A new study from Washington University School of Medicine in St. Louis sheds light on how human gut microbes break down processed foods — especially potentially harmful chemical changes often produced during modern food manufacturing processes.
Eating processed foods such as breads, cereals and sodas is associated with negative health effects, including insulin resistance and obesity.
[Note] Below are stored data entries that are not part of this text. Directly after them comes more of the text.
(** X5: with at least two rows and more columns than rows, the loss does
    not depend on the last pixel of any channel, neither of the prediction
    nor of the target: overwriting that element changes nothing. *)
Theorem forward_wide_ignores_last_pixel (s : State Dtype) (p t : list Dtype)
    (q : Z) (x : Dtype) :
  data_mem (bottom0 s) = Some p -> data_mem (bottom1 s) = Some t ->
  2 <= height (bottom1 s) < width (bottom1 s) -> 0 <= q ->
  let k := q * (height (bottom1 s) * width (bottom1 s))
           + (height (bottom1 s) * width (bottom1 s) - 1) in
  reported_loss
    (Forward_cpu (set_bottom0 s (set_data (bottom0 s)
                                   (set_nth p (Z.to_nat k) x))))
    = reported_loss (Forward_cpu s) /\
  reported_loss
    (Forward_cpu (set_bottom1 s (set_data (bottom1 s)
                                   (set_nth t (Z.to_nat k) x))))
    = reported_loss (Forward_cpu s).
Proof.
  intros Hp Ht HW Hq k.
  assert (Hk : 0 <= k).
  { assert (B0 : 0 < height (bottom1 s) * width (bottom1 s)) by nia.
    assert (B1 : 0 <= q * (height (bottom1 s) * width (bottom1 s)))
      by (apply Z.mul_nonneg_nonneg; lia).
    unfold k. lia. }
  assert (Hmiss : forall n c i j,
            In (n, c, i, j)
               (loop_indices (num (bottom1 s)) (channels (bottom0 s))
                             (height (bottom1 s)) (width (bottom1 s))) ->
            flat_offset (channels (bottom0 s)) (height (bottom1 s))
                        (width (bottom1 s)) n c i j <> k).
  { intros n c i j Hin. apply In_loop_indices in Hin.
    destruct Hin as (Hn & Hc & Hi & Hj).
    apply wide_misses_last_pixel; lia. }
  split.
  - apply (reported_loss_visited _ s (set_nth p (Z.to_nat k) x) t p t);
      try reflexivity; try assumption.
    simpl. intros n c i j Hin. split; [| reflexivity].
    apply read_set_nth_other; [exact Hk |]. apply Hmiss. exact Hin.
  - apply (reported_loss_visited _ s p (set_nth t (Z.to_nat k) x) p t);
      try reflexivity; try assumption.
    simpl. intros n c i j Hin. split; [reflexivity |].
    apply read_set_nth_other; [exact Hk |]. apply Hmiss. exact Hin.
Qed.

End ForwardMore.

(** For Dtype float the casts of lines 122-123 do nothing: the sum of the
    terms is the sum of the squared differences in binary32. *)
Lemma raw_sum_of_squared_diffs_float (p t : list spec_float)
    (loss : spec_float) :
  @raw_sum_of_squared_diffs _ Scalar_float p t loss
  = fold_left (fun loss '(x, y) =>
                 SFadd 24 128 loss
                       (SFmul 24 128 (SFsub 24 128 x y) (SFsub 24 128 x y)))
              (combine p t) loss.
Proof.
  revert t loss. induction p as [| x p IH]; intros t loss.
  - reflexivity.
  - destruct t as [| y t]; [reflexivity |]. simpl. apply IH.
Qed.

Lemma mean_of_squared_differences_float (p t : list spec_float) (n : Z) :
  @div _ Scalar_float
    (@raw_sum_of_squared_diffs _ Scalar_float p t (@of_int _ Scalar_float 0))
    (@of_int _ Scalar_float n)
  = mean_of_squared_differences 24 128 p t n.
Proof.
  unfold mean_of_squared_differences, sum_of_squared_differences.
  rewrite raw_sum_of_squared_diffs_float. reflexivity.
Qed.

(** X1: on two same-shaped square heatmaps (height = width) of sizes that
    fit, the forward pass reads every element of the two tensors exactly
    once, in storage order, and leaves in top[0] the sum of the terms of
    lines 122-123 divided by the number of elements; each term is the
    product, in float, of the difference of the two values cast to float.
    For Dtype float this is the binary32 mean of the squared differences.
    For Dtype double it is not the binary64 mean of the squared differences:
    for 2^24 + 1 against 2^24 the pass stores 0 where that mean is 1. *)
Theorem forward_square_mean :
  (forall (Dtype : Type) (SD : Scalar Dtype) (s : State Dtype)
          (p t gp gt top : list Dtype) (old : Dtype),
     same_shape (bottom0 s) (bottom1 s) ->
     holds (bottom0 s) p gp -> holds (bottom1 s) t gt ->
     height (bottom0 s) = width (bottom0 s) ->
     sizes_fit (num (bottom1 s)) (channels (bottom0 s))
               (height (bottom1 s)) (width (bottom1 s)) ->
     data_mem (top0 s) = Some (old :: top) ->
     reported_loss (Forward_cpu s)
     = Ok (div (raw_sum_of_squared_diffs p t (of_int 0))
               (of_int (count (bottom0 s))))) /\
  (forall (s : State spec_float) (p t gp gt top : list spec_float)
          (old : spec_float),
     same_shape (bottom0 s) (bottom1 s) ->
     holds (bottom0 s) p gp -> holds (bottom1 s) t gt ->
     height (bottom0 s) = width (bottom0 s) ->
     sizes_fit (num (bottom1 s)) (channels (bottom0 s))
               (height (bottom1 s)) (width (bottom1 s)) ->
     data_mem (top0 s) = Some (old :: top) ->
     reported_loss (@Forward_cpu _ Scalar_float s)
     = Ok (mean_of_squared_differences 24 128 p t (count (bottom0 s)))) /\
  reported_loss (@Forward_cpu _ Scalar_double narrowed_pair) = Ok (f64 0) /\
  mean_of_squared_differences 53 1024 [f64 16777217] [f64 16777216]
    (count (bottom0 narrowed_pair)) = f64 1.
Proof.
  split; [| split; [| split]].
  - intros Dtype SD s p t gp gt top old. apply Forward_cpu_square_mean.
  - intros s p t gp gt top old Hshape Hp Ht Esq Hfit Htop.
    rewrite (Forward_cpu_square_mean s p t gp gt top old
               Hshape Hp Ht Esq Hfit Htop).
    rewrite mean_of_squared_differences_float. reflexivity.
  - vm_compute. reflexivity.
  - vm_compute. reflexivity.
Qed.

(** ** Further properties of the backward pass *)

Lemma skipn_app_exact {A : Type} (l1 l2 : list A) (n : nat) :
  length l1 = n -> skipn n (l1 ++ l2) = l2.
Proof.
  intros <-. rewrite skipn_app, skipn_all, Nat.sub_diag. reflexivity.
Qed.

Lemma firstn_app_exact {A : Type} (l1 l2 : list A) (n : nat) :
  length l1 = n -> firstn n (l1 ++ l2) = l1.
Proof.
  intros <-. rewrite firstn_app, firstn_all, Nat.sub_diag. simpl.
  apply app_nil_r.
Qed.

Lemma memcpy_Ok_inv {A : Type} (dst src dst' : list A) (n : Z) :
  memcpy dst src n = Ok dst' ->
  0 <= n <= Z.of_nat (length dst) /\ n <= Z.of_nat (length src) /\
  dst' = firstn (Z.to_nat n) src ++ skipn (Z.to_nat n) dst.
Proof.
  unfold memcpy.
  destruct ((0 <=? n) && (n <=? Z.of_nat (length dst))
            && (n <=? Z.of_nat (length src))) eqn:E; [| discriminate].
  intros H. injection H as <-.
  apply andb_true_iff in E. destruct E as [E E3].
  apply andb_true_iff in E. destruct E as [E1 E2].
  apply Z.leb_le in E1, E2, E3. auto.
Qed.

(** Copying the same source again changes nothing. *)
Lemma memcpy_again {A : Type} (dst src dst' : list A) (n : Z) :
  memcpy dst src n = Ok dst' -> memcpy dst' src n = Ok dst'.
Proof.
  intros E. pose proof E as E'. apply memcpy_Ok_inv in E'.
  destruct E' as ((Hn0 & Hnd) & Hns & ->).
  assert (Lf : length (firstn (Z.to_nat n) src) = Z.to_nat n).
  { apply firstn_length_le. lia. }
  unfold memcpy. rewrite length_app, Lf, length_skipn.
  replace ((0 <=? n)
           && (n <=? Z.of_nat (Z.to_nat n + (length dst - Z.to_nat n)))
           && (n <=? Z.of_nat (length src))) with true.
  - rewrite (skipn_app_exact _ _ _ Lf). reflexivity.
  - symmetry. rewrite !andb_true_iff. repeat split; apply Z.leb_le; lia.
Qed.

Section BackwardMore.

Context {Dtype : Type} {SD : Scalar Dtype}.

Lemma sub_elements_firstn_length (a b : list Dtype) (n : nat) :
  (n <= length a)%nat -> (n <= length b)%nat ->
  length (sub_elements (firstn n a) (firstn n b)) = n.
Proof.
  intros Ha Hb. rewrite sub_elements_length; rewrite !firstn_length_le; lia.
Qed.

Lemma caffe_sub_Ok_inv (n : Z) (a b y y' : list Dtype) :
  caffe_sub n a b y = Ok y' ->
  0 <= n <= Z.of_nat (length a) /\ n <= Z.of_nat (length b) /\
  n <= Z.of_nat (length y) /\
  y' = sub_elements (firstn (Z.to_nat n) a) (firstn (Z.to_nat n) b)
       ++ skipn (Z.to_nat n) y.
Proof.
  unfold caffe_sub.
  destruct ((0 <=? n) && (n <=? Z.of_nat (length a))
            && (n <=? Z.of_nat (length b)) && (n <=? Z.of_nat (length y)))
    eqn:E; [| discriminate].
  intros H. injection H as <-.
  apply andb_true_iff in E. destruct E as [E E4].
  apply andb_true_iff in E. destruct E as [E E3].
  apply andb_true_iff in E. destruct E as [E1 E2].
  apply Z.leb_le in E1, E2, E3, E4. auto.
Qed.

(** Subtracting the same operands again changes nothing. *)
Lemma caffe_sub_again (n : Z) (a b y y' : list Dtype) :
  caffe_sub n a b y = Ok y' -> caffe_sub n a b y' = Ok y'.
Proof.
  intros E. pose proof E as E'. apply caffe_sub_Ok_inv in E'.
  destruct E' as ((Hn0 & Hna) & Hnb & Hny & ->).
  assert (Ls : length (sub_elements (firstn (Z.to_nat n) a)
                                    (firstn (Z.to_nat n) b)) = Z.to_nat n).
  { apply sub_elements_firstn_length; lia. }
  unfold caffe_sub. rewrite length_app, Ls, length_skipn.
  replace ((0 <=? n) && (n <=? Z.of_nat (length a))
           && (n <=? Z.of_nat (length b))
           && (n <=? Z.of_nat (Z.to_nat n + (length y - Z.to_nat n))))
    with true.
  - rewrite (skipn_app_exact _ _ _ Ls). reflexivity.
  - symmetry. rewrite !andb_true_iff. repeat split; apply Z.leb_le; lia.
Qed.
Reporting Oct. 9 in the journal Cell Host & Microbe, scientists have identified a specific human gut bacterial strain that breaks down the chemical fructoselysine, and turns it into harmless byproducts. Fructoselysine is in a class of chemicals called Maillard Reaction Products, which are formed during food processing. Some of these chemicals have been linked to harmful health effects. These findings raise the prospect that it may be possible to use such knowledge of the gut microbiome to help develop healthier, more nutritious processed foods.
The study was conducted in mice that were raised under sterile conditions, given known collections of human gut microbes and fed diets containing processed food ingredients.
“This study gives us a deeper view of how components of our modern diets are metabolized by gut microbes, including the breakdown of components that may be unhealthy for us,” said Jeffrey I. Gordon, MD, the Dr. Robert J. Glaser Distinguished University Professor and director of the Edison Family Center for Genome Sciences & Systems Biology. “We now have a way to identify these human gut microbes and how they metabolize harmful food chemicals into innocuous byproducts.”